• [Work instruction] Copy out each line of the material below that holds the string "option".

• [Data]

══════════

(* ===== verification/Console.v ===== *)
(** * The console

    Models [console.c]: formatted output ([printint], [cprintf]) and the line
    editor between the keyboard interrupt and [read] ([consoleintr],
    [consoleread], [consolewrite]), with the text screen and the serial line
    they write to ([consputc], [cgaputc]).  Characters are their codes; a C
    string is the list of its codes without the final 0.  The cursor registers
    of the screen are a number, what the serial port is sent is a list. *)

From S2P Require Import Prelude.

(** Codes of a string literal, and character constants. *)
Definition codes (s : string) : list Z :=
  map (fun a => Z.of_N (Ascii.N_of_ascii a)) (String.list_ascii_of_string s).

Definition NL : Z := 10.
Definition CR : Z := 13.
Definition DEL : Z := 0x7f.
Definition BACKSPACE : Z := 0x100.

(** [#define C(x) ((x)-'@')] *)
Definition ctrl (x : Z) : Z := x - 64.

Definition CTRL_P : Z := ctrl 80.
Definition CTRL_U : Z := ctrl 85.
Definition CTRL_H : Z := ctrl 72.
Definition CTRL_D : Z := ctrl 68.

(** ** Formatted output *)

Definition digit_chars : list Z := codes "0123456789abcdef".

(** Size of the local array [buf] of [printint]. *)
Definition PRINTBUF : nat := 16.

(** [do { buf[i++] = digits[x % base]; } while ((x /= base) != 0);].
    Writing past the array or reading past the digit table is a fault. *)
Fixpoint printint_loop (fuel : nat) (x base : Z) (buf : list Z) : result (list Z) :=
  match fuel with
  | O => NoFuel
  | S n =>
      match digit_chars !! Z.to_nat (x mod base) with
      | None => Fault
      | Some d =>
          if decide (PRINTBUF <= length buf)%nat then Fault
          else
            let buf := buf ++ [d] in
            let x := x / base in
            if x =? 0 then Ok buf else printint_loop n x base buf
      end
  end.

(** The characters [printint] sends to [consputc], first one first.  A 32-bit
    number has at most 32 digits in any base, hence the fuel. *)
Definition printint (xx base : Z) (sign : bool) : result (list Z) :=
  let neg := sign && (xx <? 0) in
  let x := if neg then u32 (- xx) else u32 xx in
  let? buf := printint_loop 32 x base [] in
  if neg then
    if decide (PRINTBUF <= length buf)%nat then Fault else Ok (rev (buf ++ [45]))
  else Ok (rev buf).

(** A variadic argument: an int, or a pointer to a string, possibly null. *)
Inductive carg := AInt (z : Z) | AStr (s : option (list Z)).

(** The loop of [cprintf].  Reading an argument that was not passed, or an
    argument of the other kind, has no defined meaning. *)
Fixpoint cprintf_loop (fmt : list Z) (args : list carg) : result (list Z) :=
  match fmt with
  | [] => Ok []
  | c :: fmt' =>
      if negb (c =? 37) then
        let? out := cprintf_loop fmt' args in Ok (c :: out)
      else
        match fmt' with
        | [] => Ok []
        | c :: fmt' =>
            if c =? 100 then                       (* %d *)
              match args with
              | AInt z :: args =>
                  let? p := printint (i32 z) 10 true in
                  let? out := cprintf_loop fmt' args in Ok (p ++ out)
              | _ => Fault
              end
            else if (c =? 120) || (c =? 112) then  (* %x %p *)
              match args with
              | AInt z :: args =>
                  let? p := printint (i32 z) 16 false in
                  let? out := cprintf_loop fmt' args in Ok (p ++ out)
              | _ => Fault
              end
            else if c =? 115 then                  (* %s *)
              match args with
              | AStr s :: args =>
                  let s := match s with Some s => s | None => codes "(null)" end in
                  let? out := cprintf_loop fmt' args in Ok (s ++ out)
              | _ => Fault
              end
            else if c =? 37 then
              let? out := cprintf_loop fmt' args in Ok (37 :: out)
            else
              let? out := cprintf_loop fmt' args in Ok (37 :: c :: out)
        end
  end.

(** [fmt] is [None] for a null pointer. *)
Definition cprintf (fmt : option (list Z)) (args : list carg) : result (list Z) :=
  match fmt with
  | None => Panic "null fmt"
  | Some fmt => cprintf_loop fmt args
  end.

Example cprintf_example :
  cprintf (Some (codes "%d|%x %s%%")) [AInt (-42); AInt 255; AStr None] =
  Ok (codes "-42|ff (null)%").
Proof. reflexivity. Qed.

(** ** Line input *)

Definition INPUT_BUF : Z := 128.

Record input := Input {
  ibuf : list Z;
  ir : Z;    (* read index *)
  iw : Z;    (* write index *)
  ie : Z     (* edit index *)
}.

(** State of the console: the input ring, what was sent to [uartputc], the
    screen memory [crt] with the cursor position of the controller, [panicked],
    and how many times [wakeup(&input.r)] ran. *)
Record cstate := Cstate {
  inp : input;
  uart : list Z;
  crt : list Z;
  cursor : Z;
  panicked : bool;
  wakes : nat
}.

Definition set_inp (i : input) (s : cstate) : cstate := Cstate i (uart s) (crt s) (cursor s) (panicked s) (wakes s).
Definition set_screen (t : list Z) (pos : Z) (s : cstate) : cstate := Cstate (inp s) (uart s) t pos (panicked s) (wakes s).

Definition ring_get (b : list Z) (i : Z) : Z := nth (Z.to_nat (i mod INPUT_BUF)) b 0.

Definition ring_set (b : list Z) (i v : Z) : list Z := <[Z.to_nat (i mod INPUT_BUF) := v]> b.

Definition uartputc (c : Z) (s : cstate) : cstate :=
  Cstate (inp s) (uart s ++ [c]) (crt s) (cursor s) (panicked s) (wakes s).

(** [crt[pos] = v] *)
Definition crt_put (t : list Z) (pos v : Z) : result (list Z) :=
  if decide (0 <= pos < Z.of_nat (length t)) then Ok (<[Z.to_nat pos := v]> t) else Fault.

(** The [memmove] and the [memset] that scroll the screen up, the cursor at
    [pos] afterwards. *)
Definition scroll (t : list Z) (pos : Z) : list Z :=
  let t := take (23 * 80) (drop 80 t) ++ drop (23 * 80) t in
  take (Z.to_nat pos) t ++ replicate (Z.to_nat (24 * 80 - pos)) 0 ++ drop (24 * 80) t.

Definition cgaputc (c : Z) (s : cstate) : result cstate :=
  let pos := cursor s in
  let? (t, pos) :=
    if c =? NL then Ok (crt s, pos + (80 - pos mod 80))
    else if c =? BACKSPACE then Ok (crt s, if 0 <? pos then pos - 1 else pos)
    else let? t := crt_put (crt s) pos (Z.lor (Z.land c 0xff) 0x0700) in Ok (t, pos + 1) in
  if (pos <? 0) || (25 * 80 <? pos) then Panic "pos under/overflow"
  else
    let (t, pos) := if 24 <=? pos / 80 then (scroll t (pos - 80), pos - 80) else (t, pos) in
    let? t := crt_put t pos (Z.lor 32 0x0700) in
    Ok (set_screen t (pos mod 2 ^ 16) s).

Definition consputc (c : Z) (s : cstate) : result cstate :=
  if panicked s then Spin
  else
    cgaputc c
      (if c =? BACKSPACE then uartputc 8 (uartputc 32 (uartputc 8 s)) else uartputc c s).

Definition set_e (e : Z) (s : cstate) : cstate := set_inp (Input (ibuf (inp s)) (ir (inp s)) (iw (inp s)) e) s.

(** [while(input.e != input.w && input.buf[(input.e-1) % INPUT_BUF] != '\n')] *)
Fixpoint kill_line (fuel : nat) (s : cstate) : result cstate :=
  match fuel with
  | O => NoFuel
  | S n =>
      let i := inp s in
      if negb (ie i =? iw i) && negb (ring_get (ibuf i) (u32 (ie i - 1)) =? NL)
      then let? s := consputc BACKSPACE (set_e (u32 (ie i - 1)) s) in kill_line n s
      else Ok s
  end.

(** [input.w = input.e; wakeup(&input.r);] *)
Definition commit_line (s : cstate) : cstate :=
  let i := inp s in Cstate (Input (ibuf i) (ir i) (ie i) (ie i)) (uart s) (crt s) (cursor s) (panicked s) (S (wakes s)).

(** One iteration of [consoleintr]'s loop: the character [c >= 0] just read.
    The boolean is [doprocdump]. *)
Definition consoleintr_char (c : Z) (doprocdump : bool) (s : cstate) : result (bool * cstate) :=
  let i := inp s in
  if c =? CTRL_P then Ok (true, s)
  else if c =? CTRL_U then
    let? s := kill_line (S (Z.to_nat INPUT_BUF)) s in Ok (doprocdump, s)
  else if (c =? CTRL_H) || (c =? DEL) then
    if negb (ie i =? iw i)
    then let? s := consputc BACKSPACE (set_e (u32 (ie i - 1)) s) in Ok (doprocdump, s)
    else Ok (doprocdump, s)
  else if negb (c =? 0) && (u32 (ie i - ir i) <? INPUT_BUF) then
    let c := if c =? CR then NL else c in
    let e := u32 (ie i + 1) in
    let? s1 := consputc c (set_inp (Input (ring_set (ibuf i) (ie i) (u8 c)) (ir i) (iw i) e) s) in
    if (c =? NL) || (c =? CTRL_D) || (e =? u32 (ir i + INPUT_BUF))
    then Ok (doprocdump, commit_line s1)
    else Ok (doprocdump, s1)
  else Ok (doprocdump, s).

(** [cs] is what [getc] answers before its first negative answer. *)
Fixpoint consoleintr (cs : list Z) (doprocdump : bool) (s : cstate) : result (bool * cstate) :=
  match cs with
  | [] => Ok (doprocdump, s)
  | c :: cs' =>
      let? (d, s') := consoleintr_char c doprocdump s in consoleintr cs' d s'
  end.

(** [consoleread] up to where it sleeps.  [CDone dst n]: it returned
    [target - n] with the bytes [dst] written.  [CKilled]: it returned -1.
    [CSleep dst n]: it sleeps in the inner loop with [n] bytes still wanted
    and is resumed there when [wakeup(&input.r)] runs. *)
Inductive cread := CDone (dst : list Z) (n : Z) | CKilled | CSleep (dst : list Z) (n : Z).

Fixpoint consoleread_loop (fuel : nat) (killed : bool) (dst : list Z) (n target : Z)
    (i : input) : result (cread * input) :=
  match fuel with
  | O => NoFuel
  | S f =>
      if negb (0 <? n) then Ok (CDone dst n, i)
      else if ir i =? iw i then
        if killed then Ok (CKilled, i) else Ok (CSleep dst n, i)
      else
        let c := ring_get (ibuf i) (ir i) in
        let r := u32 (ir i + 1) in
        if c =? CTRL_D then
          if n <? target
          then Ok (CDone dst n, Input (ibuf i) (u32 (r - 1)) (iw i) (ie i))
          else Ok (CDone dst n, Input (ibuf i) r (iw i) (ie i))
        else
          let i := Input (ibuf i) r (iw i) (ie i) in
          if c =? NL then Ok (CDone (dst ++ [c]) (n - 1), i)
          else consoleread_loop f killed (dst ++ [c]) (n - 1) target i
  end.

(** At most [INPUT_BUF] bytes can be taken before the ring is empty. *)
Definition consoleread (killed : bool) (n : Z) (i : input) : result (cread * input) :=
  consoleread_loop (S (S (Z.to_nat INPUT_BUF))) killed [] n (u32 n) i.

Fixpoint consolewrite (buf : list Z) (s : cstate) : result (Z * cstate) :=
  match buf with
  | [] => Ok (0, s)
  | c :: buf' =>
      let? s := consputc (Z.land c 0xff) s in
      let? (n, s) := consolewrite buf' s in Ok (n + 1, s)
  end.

══════════

• [Exercise solution]
Inductive carg := AInt (z : Z) | AStr (s : option (list Z)).
Definition cprintf (fmt : option (list Z)) (args : list carg) : result (list Z) :=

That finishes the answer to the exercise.